Changing majors is a series in which people discuss the conflicts they faced when switching majors. Read previous profiles in this series here.
Naomi Catherine Gheorghe
Conflict: Speech Pathology to Computer Science; stigma about girls in computer science
CAS sophomore Naomi Catherine Gheorghe recently changed her major from Speech Pathology in the Steinhardt School of Culture, Education and Human Development to computer science in the College of Arts and Science, while remaining on a pre-med track. Gheorghe said her interests changed quickly after an internship she had last summer.
“I was so used to one type of science, like biology or chemistry, but through the internship, I saw the software person was able to combine science that I was used to with computer science,” Gheorghe said. “This introduction to computer science showed me there was absolutely more aspects to science.”

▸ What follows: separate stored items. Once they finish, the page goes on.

Lemma affine_out_ok P A : stands_for P A -> exists x y, affine_out P = Done (x, y) /\ num x /\ num y /\ val x = (affine_val A).1 mod p /\ val y = (affine_val A).2 mod p.
Proof.
  intros H. pose proof (point_to_affine_repr P A H) as [Hx Hy]. pose proof (stands_for_ok P A H) as (Ox & Oy & Oz). destruct (ok_coords P (conj Ox (conj Oy Oz))) as (X & Y & RX & RY).
  assert (RZ : exists C, repr (p_z P) C) by (destruct A as [[x y]|]; [destruct H as (c & _ & _ & _ & ?); by exists c|destruct H as [_ ?]; by exists 0]). destruct RZ as [C RZ].
  destruct P as [px py pz]. cbn [p_x p_y p_z] in *. unfold affine_out, point_to_affine in *. cbv zeta in Hx, Hy |- *. cbn [fst snd] in Hx, Hy.
  pose proof (repr_finv _ _ RZ) as RI. set (zi := felem_inv pz) in *.
  destruct (from_montgomery_product px (felem_square zi) _ Ox (repr_ok _ _ (repr_square _ _ RI)) Hx) as (x & -> & Nx & Vx). cbn [obind].
  destruct (from_montgomery_product py (felem_mul zi (felem_square zi)) _ Oy (repr_ok _ _ (repr_mul _ _ _ _ RI (repr_square _ _ RI))) Hy) as (y & -> & Ny & Vy). cbn [obind].
  exists x, y. split; [reflexivity|]. exact (conj Nx (conj Ny (conj Vx Vy))).
Qed.

(** ** Selections *)

Lemma felem_u32 a : felem_ok a -> Forall is_u32 a.
Proof. intros H. eapply Forall_impl; [apply (felem_ok_limbs a H)|]. intros x Hx. unfold is_u32. cbn in Hx. lia. Qed.

Lemma lxor_u32 a b : is_u32 a -> is_u32 b -> is_u32 (Z.lxor a b).
Proof.
  intros Ha Hb. assert (E : Z.lxor a b = u32 (Z.lxor a b)); [|rewrite E; apply u32_range].
  unfold u32. apply Z.bits_inj'. intros n Hn. destruct (Z.lt_ge_cases n 32); [by rewrite Z.mod_pow2_bits_low by lia|].
  rewrite Z.mod_pow2_bits_high by lia. rewrite Z.lxor_spec, <- (u32_small a Ha), <- (u32_small b Hb). unfold u32. by rewrite !Z.mod_pow2_bits_high by lia.
Qed.

Lemma copy_conditional_all out inp : length out = length inp -> Forall is_u32 out -> Forall is_u32 inp -> copy_conditional out inp (u32 (-1)) = inp.
Proof.
  revert inp. induction out as [|o out IH]; intros [|i inp] Hl Ho Hi; try discriminate; [done|]. apply Forall_cons_1 in Ho as [Ho Hos], Hi as [Hi His].
  unfold copy_conditional in *. cbn [zip_with]. f_equal; [|apply IH; [by injection Hl|done..]].
  rewrite Z.land_comm, land_ones32, u32_small by (apply lxor_u32; done). rewrite (Z.lxor_comm i o), <- Z.lxor_assoc, Z.lxor_nilpotent, Z.lxor_0_l. done.
Qed.

Lemma copy_conditional_none out inp : length out = length inp -> copy_conditional out inp 0 = out.
Proof.
  revert inp. induction out as [|o out IH]; intros [|i inp] Hl; try discriminate; [done|]. unfold copy_conditional in *. cbn [zip_with].
  rewrite Z.land_0_l, Z.lxor_0_r. f_equal. apply IH. by injection Hl.
Qed.

(** ** The law stays on the curve *)

Abbreviation b_ := (val SECP256r1_b).

(** The curve's cubic less the square of the line with slope [l] through [(x1, y1)]. *)
Definition residue (l x1 y1 x : Z) : Z := x * x * x - 3 * x + b_ - (l * (x - x1) + y1) * (l * (x - x1) + y1).

Lemma curve_residue x y : on_curve x y <-> cong p (y * y) (x * x * x - 3 * x + b_).
Proof.
  unfold on_curve. rewrite <- (cong_mod p) by done. replace (y ^ 2) with (y * y) by ring. replace (x ^ 3 - 3 * x + b_) with (x * x * x - 3 * x + b_) by ring. done.
Qed.

Lemma chord_on_curve l x1 y1 x2 : cong p (residue l x1 y1 (l * l - x1 - x2)) 0 -> on_curve (chord l x1 y1 x2).1 (chord l x1 y1 x2).2.
Proof.
  intros H. apply curve_residue. unfold chord. cbn [fst snd]. rewrite !(mod_cong p (_ - y1)) by done. rewrite !(mod_cong p (l * l - x1 - x2)) by done. unfold residue in H. set (x3 := l * l - x1 - x2) in *.
  destruct H as [k Hk]. exists (- k). replace ((l * (x1 - x3) - y1) * (l * (x1 - x3) - y1)) with ((l * (x3 - x1) + y1) * (l * (x3 - x1) + y1)) by ring. lia.
Qed.

Lemma tangent_on_curve l x y : on_curve x y -> cong p (l * (2 * y)) (3 * (x * x) - 3) -> on_curve (chord l x y x).1 (chord l x y x).2.
Proof.
  intros H%curve_residue Hl. apply chord_on_curve. set (x3 := l * l - x - x).
  assert (E : residue l x y x3 = (x * x * x - 3 * x + b_ - y * y) + (x3 - x) * (3 * (x * x) - 3 - l * (2 * y))) by (unfold residue, x3; ring). rewrite E, H, Hl. exists 0. ring.
Qed.

Lemma secant_on_curve l x1 y1 x2 y2 : on_curve x1 y1 -> on_curve x2 y2 -> nonzero (x2 - x1) -> cong p (l * (x2 - x1)) (y2 - y1) -> on_curve (chord l x1 y1 x2).1 (chord l x1 y1 x2).2.
Proof.
  intros H1%curve_residue H2%curve_residue Hx Hl. apply chord_on_curve. set (x3 := l * l - x1 - x2). apply (cong_mul_cancel (x2 - x1)); [done|].
  assert (E : (x2 - x1) * residue l x1 y1 x3 = (x2 - x3) * (x1 * x1 * x1 - 3 * x1 + b_ - y1 * y1) + (x3 - x1) * (x2 * x2 * x2 - 3 * x2 + b_ - (l * (x2 - x1) + y1) * (l * (x2 - x1) + y1)))
    by (unfold residue, x3; ring). rewrite E, Hl. replace (y2 - y1 + y1) with y2 by ring. rewrite H1, H2. exists 0. ring.
Qed.

Definition on_curve_or_infinite (A : ec) : Prop := match A with Some (x, y) => on_curve x y | None => True end.

Lemma ec_add_on_curve A B : on_curve_or_infinite A -> on_curve_or_infinite B -> on_curve_or_infinite (ec_add A B).
Proof.
  destruct A as [[x1 y1]|], B as [[x2 y2]|]; cbn [ec_add on_curve_or_infinite]; [|done..]. intros H1 H2. destruct (Z.eqb_spec ((x2 - x1) mod p) 0) as [|Ex].
  - destruct (Z.eqb_spec ((y2 - y1) mod p) 0), (Z.eqb_spec (y1 mod p) 0) as [|Ey]; cbn [andb negb]; try done. apply nonzero_mod in Ey.
    set (l := _ * finv (2 * y1)). pose proof (tangent_on_curve l x1 y1 H1) as H. destruct (chord l x1 y1 x1). apply H. unfold l.
    pose proof (finv_ok (2 * y1) ltac:(auto with felem)) as I. set (f := finv (2 * y1)) in *. replace ((3 * (x1 * x1) - 3) * f * (2 * y1)) with ((3 * (x1 * x1) - 3) * (2 * y1 * f)) by ring. by rewrite I, Z.mul_1_r.
  - apply nonzero_mod in Ex. set (l := _ * finv _). pose proof (secant_on_curve l x1 y1 x2 y2 H1 H2 Ex) as H. destruct (chord l x1 y1 x2). apply H. unfold l.
    pose proof (finv_ok _ Ex) as I. set (f := finv _) in *. replace ((y2 - y1) * f * (x2 - x1)) with ((y2 - y1) * ((x2 - x1) * f)) by ring. by rewrite I, Z.mul_1_r.
Qed.

(** C15. [point_add_or_double_vartime] adds: for Jacobian coordinates of any two
    affine points, equal or different or opposite, it ends within two turns of its
    zero test and returns coordinates of their sum by the law of the curve, with z = 0 for the
    point at infinity; and the sum of points of the curve is on the curve. *)
Theorem point_add_or_double_vartime_correct fuel P Q x1 y1 x2 y2 : (2 <= fuel)%nat -> jac P x1 y1 -> jac Q x2 y2 ->
  let S := ec_add (Some (x1, y1)) (Some (x2, y2)) in
  (exists R, point_add_or_double_vartime fuel P Q = Done R /\ stands_for R S) /\
  (on_curve x1 y1 -> on_curve x2 y2 -> match S with Some (x, y) => on_curve x y | None => True end).
Proof.
  intros Hf HP HQ. cbv zeta. split; [by apply point_add_or_double_ok|]. exact (ec_add_on_curve (Some (x1, y1)) (Some (x2, y2))).
Qed.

Gheorghe said the major conflict she faced was that she had to adjust her initial undergraduate strategy, which made her feel uncomfortable and insecure.
“It’s very scary to me, because for my entire life, I had this very specific set-up plan, I always wanted to go into chemistry and become a doctor,” Gheorghe said. “But then what happens is the more introductions you have to different things, the more you can see yourself in different fields. The plan might no longer be the right plan for you.”
However, the relevance of computer science in contemporary society and the encouraging accessibility of the field to all types of individuals helped Gheorghe conquer that anxiety.
“Computer science can take you anywhere,” Gheorghe said. “You can go from any sort of business to science to every field. Everyone should learn how to code, because it will help them no matter what. And the most promising aspect about computer science is that you can learn it and anyone can.”
Still, Gheorghe’s enthusiasm had initially been met with resistance. After being told that she didn’t fit the stereotypical computer science persona, Gheorghe now wants to challenge biases against women in technological fields.
“There is a lot of stigma towards girls in computer science in the sense we don’t necessarily look as if we can do it,” Gheorghe said. “But what happens is it’s not that huge subject, it’s not scary and intimidating, though it seems like it. And when you really devote to it, you’ll appreciate the art and what you can make from it.”
By taking pre-med classes and majoring in computer science, Gheorghe hopes to introduce new topics to both fields. Ideally, she would like to earn a doctorate in computer science, but she is also open to the possibility of becoming a doctor.
Ultimately, Gheorghe invites more women to join the study of computer science to prove that computer science is inclusive for everyone.
“I was told very often that I was too emotional for computer science and I should stick to a science that wasn’t so hard,” Gheorghe said. “We need to get rid of that stigma and really employ girls, and anyone who doesn’t think she can do it, with this skill. Surely they can.”